### REQUIRED WORK
Only one stretch of the data is wanted: the line containing "From Stdlib Require Import ZArith Ascii Lia.", the line containing "json_is_number : json -> bool;", and every line between them, copied exactly.

### RAW DATA
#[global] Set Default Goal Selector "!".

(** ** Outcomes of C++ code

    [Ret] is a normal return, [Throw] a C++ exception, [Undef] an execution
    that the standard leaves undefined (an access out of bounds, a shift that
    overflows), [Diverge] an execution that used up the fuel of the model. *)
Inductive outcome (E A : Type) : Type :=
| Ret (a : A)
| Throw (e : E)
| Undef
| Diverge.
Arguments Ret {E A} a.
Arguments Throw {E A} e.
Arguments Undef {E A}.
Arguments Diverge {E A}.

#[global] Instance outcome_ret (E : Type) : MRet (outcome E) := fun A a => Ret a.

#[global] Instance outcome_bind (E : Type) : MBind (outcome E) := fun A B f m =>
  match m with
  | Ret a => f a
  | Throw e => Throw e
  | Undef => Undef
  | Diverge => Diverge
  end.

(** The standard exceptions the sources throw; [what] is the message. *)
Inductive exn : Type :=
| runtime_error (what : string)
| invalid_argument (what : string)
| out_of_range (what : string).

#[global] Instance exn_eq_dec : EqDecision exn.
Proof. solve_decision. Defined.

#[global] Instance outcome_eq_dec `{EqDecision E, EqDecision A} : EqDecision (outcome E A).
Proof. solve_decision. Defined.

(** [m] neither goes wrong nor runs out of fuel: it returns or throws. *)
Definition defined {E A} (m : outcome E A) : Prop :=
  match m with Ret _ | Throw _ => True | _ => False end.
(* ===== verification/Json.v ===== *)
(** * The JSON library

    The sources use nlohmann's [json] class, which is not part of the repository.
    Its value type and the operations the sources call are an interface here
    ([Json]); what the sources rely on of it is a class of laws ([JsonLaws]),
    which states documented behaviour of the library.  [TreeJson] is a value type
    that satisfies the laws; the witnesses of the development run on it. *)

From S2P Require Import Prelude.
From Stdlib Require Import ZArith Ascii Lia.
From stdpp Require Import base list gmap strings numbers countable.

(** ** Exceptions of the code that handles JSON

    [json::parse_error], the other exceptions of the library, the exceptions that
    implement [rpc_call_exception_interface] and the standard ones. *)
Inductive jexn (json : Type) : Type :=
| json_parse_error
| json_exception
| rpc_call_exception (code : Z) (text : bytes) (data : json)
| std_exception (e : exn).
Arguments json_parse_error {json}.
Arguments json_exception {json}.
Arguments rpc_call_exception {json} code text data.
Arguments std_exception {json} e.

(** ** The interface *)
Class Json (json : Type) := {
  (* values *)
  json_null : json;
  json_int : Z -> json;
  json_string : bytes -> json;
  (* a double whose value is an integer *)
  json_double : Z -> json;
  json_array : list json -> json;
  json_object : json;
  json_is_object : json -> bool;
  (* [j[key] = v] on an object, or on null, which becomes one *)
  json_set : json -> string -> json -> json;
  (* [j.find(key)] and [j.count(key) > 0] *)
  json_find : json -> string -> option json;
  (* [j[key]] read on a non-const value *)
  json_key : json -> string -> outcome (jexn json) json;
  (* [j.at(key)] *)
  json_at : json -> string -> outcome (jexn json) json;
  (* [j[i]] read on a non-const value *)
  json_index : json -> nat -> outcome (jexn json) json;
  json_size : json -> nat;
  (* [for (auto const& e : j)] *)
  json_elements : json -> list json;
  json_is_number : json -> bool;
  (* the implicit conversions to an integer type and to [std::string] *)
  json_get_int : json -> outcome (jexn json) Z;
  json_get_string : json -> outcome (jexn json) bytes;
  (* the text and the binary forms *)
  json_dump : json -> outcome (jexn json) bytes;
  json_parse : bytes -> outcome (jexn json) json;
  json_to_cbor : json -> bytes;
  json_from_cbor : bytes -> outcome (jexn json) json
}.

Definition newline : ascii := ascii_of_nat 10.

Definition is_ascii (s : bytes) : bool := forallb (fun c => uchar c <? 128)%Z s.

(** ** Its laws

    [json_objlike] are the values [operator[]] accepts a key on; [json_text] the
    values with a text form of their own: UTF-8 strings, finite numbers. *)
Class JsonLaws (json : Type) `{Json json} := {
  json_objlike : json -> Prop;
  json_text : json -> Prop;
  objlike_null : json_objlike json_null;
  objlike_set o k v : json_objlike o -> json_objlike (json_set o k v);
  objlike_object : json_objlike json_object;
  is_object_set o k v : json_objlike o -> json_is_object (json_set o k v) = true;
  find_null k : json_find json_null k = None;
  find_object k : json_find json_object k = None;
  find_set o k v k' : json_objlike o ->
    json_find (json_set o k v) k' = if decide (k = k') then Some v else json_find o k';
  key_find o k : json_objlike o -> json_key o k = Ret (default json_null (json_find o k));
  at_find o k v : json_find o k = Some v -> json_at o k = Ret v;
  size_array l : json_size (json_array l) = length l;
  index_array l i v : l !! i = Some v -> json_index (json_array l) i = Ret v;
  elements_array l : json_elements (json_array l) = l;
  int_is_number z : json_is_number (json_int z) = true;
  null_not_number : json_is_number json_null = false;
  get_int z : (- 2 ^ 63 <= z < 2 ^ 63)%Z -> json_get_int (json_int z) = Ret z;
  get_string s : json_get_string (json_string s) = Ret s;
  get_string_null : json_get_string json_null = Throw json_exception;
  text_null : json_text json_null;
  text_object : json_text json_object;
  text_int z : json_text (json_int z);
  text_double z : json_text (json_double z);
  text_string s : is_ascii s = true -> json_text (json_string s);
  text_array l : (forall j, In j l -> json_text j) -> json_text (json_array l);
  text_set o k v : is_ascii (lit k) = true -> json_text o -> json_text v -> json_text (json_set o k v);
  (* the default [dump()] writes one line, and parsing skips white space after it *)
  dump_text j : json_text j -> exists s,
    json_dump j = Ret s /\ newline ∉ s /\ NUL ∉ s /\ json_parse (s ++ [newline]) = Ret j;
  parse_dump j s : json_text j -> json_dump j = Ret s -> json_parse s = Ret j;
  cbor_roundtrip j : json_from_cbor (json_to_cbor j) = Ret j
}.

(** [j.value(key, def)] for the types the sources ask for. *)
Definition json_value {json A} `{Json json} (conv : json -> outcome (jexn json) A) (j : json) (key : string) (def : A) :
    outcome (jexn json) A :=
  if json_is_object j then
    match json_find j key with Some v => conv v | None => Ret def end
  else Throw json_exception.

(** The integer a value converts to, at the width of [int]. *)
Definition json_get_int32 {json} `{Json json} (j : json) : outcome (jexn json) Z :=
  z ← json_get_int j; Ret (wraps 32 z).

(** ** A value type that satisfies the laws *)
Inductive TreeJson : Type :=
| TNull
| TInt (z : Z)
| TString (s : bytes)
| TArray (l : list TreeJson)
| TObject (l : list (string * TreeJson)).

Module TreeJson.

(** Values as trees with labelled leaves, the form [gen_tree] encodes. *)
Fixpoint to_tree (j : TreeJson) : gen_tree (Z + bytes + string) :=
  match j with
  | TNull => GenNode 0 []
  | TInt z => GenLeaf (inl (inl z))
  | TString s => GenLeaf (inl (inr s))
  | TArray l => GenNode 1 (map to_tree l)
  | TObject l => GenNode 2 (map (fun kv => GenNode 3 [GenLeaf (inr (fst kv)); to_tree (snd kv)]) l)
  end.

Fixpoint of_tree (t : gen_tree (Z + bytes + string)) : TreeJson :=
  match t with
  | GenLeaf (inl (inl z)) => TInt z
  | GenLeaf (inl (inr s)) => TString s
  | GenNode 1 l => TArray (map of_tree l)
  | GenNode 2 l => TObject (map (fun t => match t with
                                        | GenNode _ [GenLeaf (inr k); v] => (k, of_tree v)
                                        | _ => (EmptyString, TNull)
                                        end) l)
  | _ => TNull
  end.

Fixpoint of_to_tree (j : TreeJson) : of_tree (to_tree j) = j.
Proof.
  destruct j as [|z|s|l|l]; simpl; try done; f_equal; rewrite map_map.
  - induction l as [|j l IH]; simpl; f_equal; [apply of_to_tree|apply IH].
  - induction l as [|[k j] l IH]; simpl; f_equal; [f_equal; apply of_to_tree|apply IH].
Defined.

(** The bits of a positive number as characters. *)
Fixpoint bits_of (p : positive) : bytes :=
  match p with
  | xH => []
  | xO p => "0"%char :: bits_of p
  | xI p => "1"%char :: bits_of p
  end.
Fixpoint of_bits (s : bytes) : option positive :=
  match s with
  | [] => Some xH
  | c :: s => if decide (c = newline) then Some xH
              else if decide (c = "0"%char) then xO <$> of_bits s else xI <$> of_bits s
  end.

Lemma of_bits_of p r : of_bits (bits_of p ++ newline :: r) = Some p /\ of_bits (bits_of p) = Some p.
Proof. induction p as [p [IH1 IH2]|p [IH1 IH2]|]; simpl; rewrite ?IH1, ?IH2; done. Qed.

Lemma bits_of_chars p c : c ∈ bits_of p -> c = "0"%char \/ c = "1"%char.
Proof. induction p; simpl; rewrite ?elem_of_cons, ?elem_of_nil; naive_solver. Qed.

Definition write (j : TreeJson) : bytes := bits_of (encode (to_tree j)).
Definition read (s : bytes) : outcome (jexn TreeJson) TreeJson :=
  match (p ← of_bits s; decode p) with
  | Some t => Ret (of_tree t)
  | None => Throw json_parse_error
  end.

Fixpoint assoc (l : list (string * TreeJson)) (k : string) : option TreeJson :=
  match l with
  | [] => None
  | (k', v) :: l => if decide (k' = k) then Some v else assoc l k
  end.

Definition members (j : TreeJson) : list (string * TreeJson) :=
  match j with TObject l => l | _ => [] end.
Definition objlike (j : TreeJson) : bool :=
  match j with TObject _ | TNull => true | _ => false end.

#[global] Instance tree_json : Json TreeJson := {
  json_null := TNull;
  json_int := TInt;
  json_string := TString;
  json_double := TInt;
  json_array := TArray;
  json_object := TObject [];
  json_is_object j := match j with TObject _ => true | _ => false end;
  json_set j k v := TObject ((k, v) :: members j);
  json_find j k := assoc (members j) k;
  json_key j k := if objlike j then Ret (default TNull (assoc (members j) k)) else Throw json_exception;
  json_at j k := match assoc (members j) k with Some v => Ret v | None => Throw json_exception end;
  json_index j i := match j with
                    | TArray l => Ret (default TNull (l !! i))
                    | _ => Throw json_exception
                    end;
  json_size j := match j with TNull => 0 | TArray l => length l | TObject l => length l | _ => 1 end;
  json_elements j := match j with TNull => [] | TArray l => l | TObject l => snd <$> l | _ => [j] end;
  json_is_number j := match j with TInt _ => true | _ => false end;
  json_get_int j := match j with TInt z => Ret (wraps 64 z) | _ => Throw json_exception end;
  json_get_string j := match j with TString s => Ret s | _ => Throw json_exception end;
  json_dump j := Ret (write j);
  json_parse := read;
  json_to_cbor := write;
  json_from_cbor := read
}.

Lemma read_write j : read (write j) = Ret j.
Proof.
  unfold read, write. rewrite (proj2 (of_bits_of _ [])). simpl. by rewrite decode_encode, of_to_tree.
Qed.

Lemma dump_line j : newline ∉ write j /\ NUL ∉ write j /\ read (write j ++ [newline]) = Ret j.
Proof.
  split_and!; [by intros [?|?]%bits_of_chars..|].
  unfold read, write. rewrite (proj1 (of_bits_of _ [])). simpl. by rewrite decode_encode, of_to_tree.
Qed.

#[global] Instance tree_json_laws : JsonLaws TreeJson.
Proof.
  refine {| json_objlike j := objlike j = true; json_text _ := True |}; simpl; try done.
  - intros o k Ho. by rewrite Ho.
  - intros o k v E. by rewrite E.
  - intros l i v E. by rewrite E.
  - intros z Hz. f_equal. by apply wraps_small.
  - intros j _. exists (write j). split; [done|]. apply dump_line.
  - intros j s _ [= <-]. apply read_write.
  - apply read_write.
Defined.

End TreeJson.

### RESULT
From Stdlib Require Import ZArith Ascii Lia.
From stdpp Require Import base list gmap strings numbers countable.

(** ** Exceptions of the code that handles JSON

    [json::parse_error], the other exceptions of the library, the exceptions that
    implement [rpc_call_exception_interface] and the standard ones. *)
Inductive jexn (json : Type) : Type :=
| json_parse_error
| json_exception
| rpc_call_exception (code : Z) (text : bytes) (data : json)
| std_exception (e : exn).
Arguments json_parse_error {json}.
Arguments json_exception {json}.
Arguments rpc_call_exception {json} code text data.
Arguments std_exception {json} e.

(** ** The interface *)
Class Json (json : Type) := {
  (* values *)
  json_null : json;
  json_int : Z -> json;
  json_string : bytes -> json;
  (* a double whose value is an integer *)
  json_double : Z -> json;
  json_array : list json -> json;
  json_object : json;
  json_is_object : json -> bool;
  (* [j[key] = v] on an object, or on null, which becomes one *)
  json_set : json -> string -> json -> json;
  (* [j.find(key)] and [j.count(key) > 0] *)
  json_find : json -> string -> option json;
  (* [j[key]] read on a non-const value *)
  json_key : json -> string -> outcome (jexn json) json;
  (* [j.at(key)] *)
  json_at : json -> string -> outcome (jexn json) json;
  (* [j[i]] read on a non-const value *)
  json_index : json -> nat -> outcome (jexn json) json;
  json_size : json -> nat;
  (* [for (auto const& e : j)] *)
  json_elements : json -> list json;
  json_is_number : json -> bool;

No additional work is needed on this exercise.